If acute heart failure develops, hospitalization is necessary. The main emphasis in treatment is both on eliminating the causes of heart failure (stress, excessive consumption of table salt, alcohol abuse, smoking, high blood pressure, as well as taking medications that promote fluid retention in the body, etc.), and on correcting it manifestations. Limiting physical activity. Physical activity is acceptable and desirable, but it should not cause significant fatigue or discomfort. The diet should be low in salt, with plenty of fruits and vegetables. It is very important to achieve a reduction in excess weight, as it creates a significant additional burden on a diseased heart.

Currently, the following medications are used to treat heart failure:

  • increased myocardial contractility;
  • decreased vascular tone;
  • reducing fluid retention in the body;
  • elimination of sinus tachycardia;
  • prevention of thrombus formation in the cavities of the heart.

If medications used to treat chronic heart failure are ineffective, surgical treatment may be recommended - cardiomyoplasty, cardiac pacing. Typically, medical monitoring of patients with heart failure is necessary throughout their lives.

Causes of the disease

The causes of congestive heart failure are pathologies of the cardiovascular and endocrine systems. They can be congenital or acquired:

  • genetic predisposition;
  • ischemic disease.
  • myocarditis
  • diseases resulting in thickening of the walls of the myocardium and pericardium;
  • thyroid diseases;
  • diabetes.

Factors that provoke the occurrence of pathological processes include:

  • bad habits, smoking and alcoholism;
  • sedentary lifestyle;
  • excessive body weight;
  • severe infections (usually viral);
  • heavy physical activity;
  • frequent stress, improper daily routine, lack of sleep.

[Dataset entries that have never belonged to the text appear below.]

(* ===== verification/ContextOps.v ===== *)
(** * The rest of the request context

    Redirects that rewrite a query and the methods of [context.go] that hand the
    context's key, session or request to another component. *)

From S2P Require Import Prelude GoStrings GoValue HttpErr RouterTree Session RedisStore Crypto RateLimit Http Net Waf.
From S2P Require Import Metrics DbModel DbExec DbFacade Disk Context WebRequest.
From Stdlib Require Import Ascii.
Import Strings.

(** ** Redirects with a query *)

(** [url.Parse], with [parsedURL.RawQuery = q; parsedURL.String()]; [url.Values.Encode]. *)
Class UrlText := {
  url_Parse : string → error + string;
  url_with_RawQuery : string → string → string;
  values_Encode : form_values → string;
}.

Definition invalid_redirect : error := ENew "redirect status code must be 3xx (300-399)".

(** [for key, value := range params { query.Set(key, fmt.Sprintf(v, value)) }]. *)
Definition set_params `{FmtV} (params : gmap string value) (query : form_values) : form_values :=
  map_fold (λ k v q, <[k := [fmt_v v]]> q) query params.

(** [c.request.URL.Query()]. *)
Definition URL_Query (req : Request) : form_values :=
  foldl (λ q p, <[p.1 := default [] (q !! p.1) ++ [p.2]]> q) ∅ (req_query req).

Section Redirects.
Context {W SW L : Type} `{ResponseWriter W} `{RedirectText} `{UrlText} `{FmtV}.
#[local] Abbreviation Handler := (HandlerFunc W SW L).

Definition redirect_query (code : Z) (to : string) (query : Request → form_values) : Handler :=
  if negb (isValidRedirectCode code) then mret (Some invalid_redirect)
  else match url_Parse to with
       | inl e => mret (Some e)
       | inr u =>
           req ← ctx c_request;
           match req with
           | None => crashM "runtime error: invalid memory address or nil pointer dereference"
           | Some req =>
               onW (http_Redirect req (url_with_RawQuery u (values_Encode (query req))) code);;
               on_ctx (with_written true);;
               mret None
           end
       end.

Definition RedirectWithQuery (code : Z) (to : string) (queryParams : gmap string value) : Handler :=
  redirect_query code to (λ _, set_params queryParams ∅).

Definition requery (queryParams : list (gmap string value)) (req : Request) : form_values :=
  foldl (λ q params, set_params params q) (URL_Query req) queryParams.

Definition RedirectWithRequery (code : Z) (to : string) (queryParams : list (gmap string value)) : Handler :=
  redirect_query code to (requery queryParams).
End Redirects.

(** ** What the context hands on *)

Section Delegates.
Context `{AEAD, FmtV}.

Definition Context_Encrypt (rnd : nat → error + string) (plaintext : string) (c : Context) : error + string :=
  Encrypt rnd plaintext (c_encryptKey c).
Definition Context_Decrypt (encoded : string) (c : Context) : error + string := Decrypt encoded (c_encryptKey c).
Definition Context_EncryptString (rnd : nat → error + string) (plaintext : string) (c : Context) : error + string :=
  EncryptString rnd plaintext (c_encryptKey c).
Definition Context_DecryptString (encoded : string) (c : Context) : error + string :=
  DecryptString encoded (c_encryptKey c).
Definition Context_GenerateCSRFToken (rnd : nat → error + string) (now : Z) (c : Context) : error + string :=
  GenerateCSRFToken rnd now (c_session c) (c_encryptKey c).
Definition Context_VerifyCSRFToken (now : Z) (token : string) (c : Context) : bool :=
  VerifyCSRFToken now token (c_session c) (c_encryptKey c).
End Delegates.

Definition Context_ExtractIP (trust : bool) (c : Context) : option string := RealIP trust <$> c_request c.

(** The application's function sees the context. *)
Definition Context_CurrentUser (fn : Context → value * string) (c : Context) : value * string :=
  if c_currentUser c then fn c else (VNil, "").

(** ** Properties *)

Lemma set_params_lookup `{FmtV} params (q : form_values) k :
  set_params params q !! k = match params !! k with Some v => Some [fmt_v v] | None => q !! k end.
Proof.
  unfold set_params, form_values in *. revert k. apply (map_fold_weak_ind (λ r m, ∀ k, r !! k =
    match m !! k with Some v => Some [fmt_v v] | None => q !! k end)).
  - intros k. by rewrite lookup_empty.
  - intros i v m r Hi IH k. destruct (decide (i = k)) as [->|Hne].
    + by rewrite !lookup_insert_eq.
    + by rewrite !lookup_insert_ne.
Qed.

(** A redirect with the query of its request keeps it: a key that no map names has
    the values the request had, in their order, and a key that is named has the text
    of the last map that names it, alone. *)
Theorem requery_keeps_and_overrides `{FmtV} params req k :
  requery params req !! k =
    match last (omap (λ m : gmap string value, m !! k) params) with
    | Some v => Some [fmt_v v]
    | None => URL_Query req !! k
    end.
Proof.
  unfold requery. generalize (URL_Query req) as q. induction params as [|m params IH] using rev_ind; intros q; [done|].
  rewrite foldl_app. simpl. rewrite set_params_lookup, omap_app. simpl.
  destruct (m !! k) as [v|] eqn:E; [by rewrite last_snoc|]. rewrite app_nil_r. apply IH.
Qed.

Congestive heart failure is more common in old age, occurring in 10% of people after sixty years of age. However, the disease also affects young people. In adolescence, it is necessary to carefully monitor the state of the cardiovascular system. The rapid growth of bone and muscle tissue, hormonal changes increase the load on the heart, which does not have time to grow with such rapid growth of the body as a whole.

Young athletes are at risk. Typically, training for teenagers is more gentle; children undergo annual examinations. If signs of congestive heart failure are detected, not only urgent treatment is necessary, but also a temporary refusal to exercise. Doctors recommend taking a break for about a year.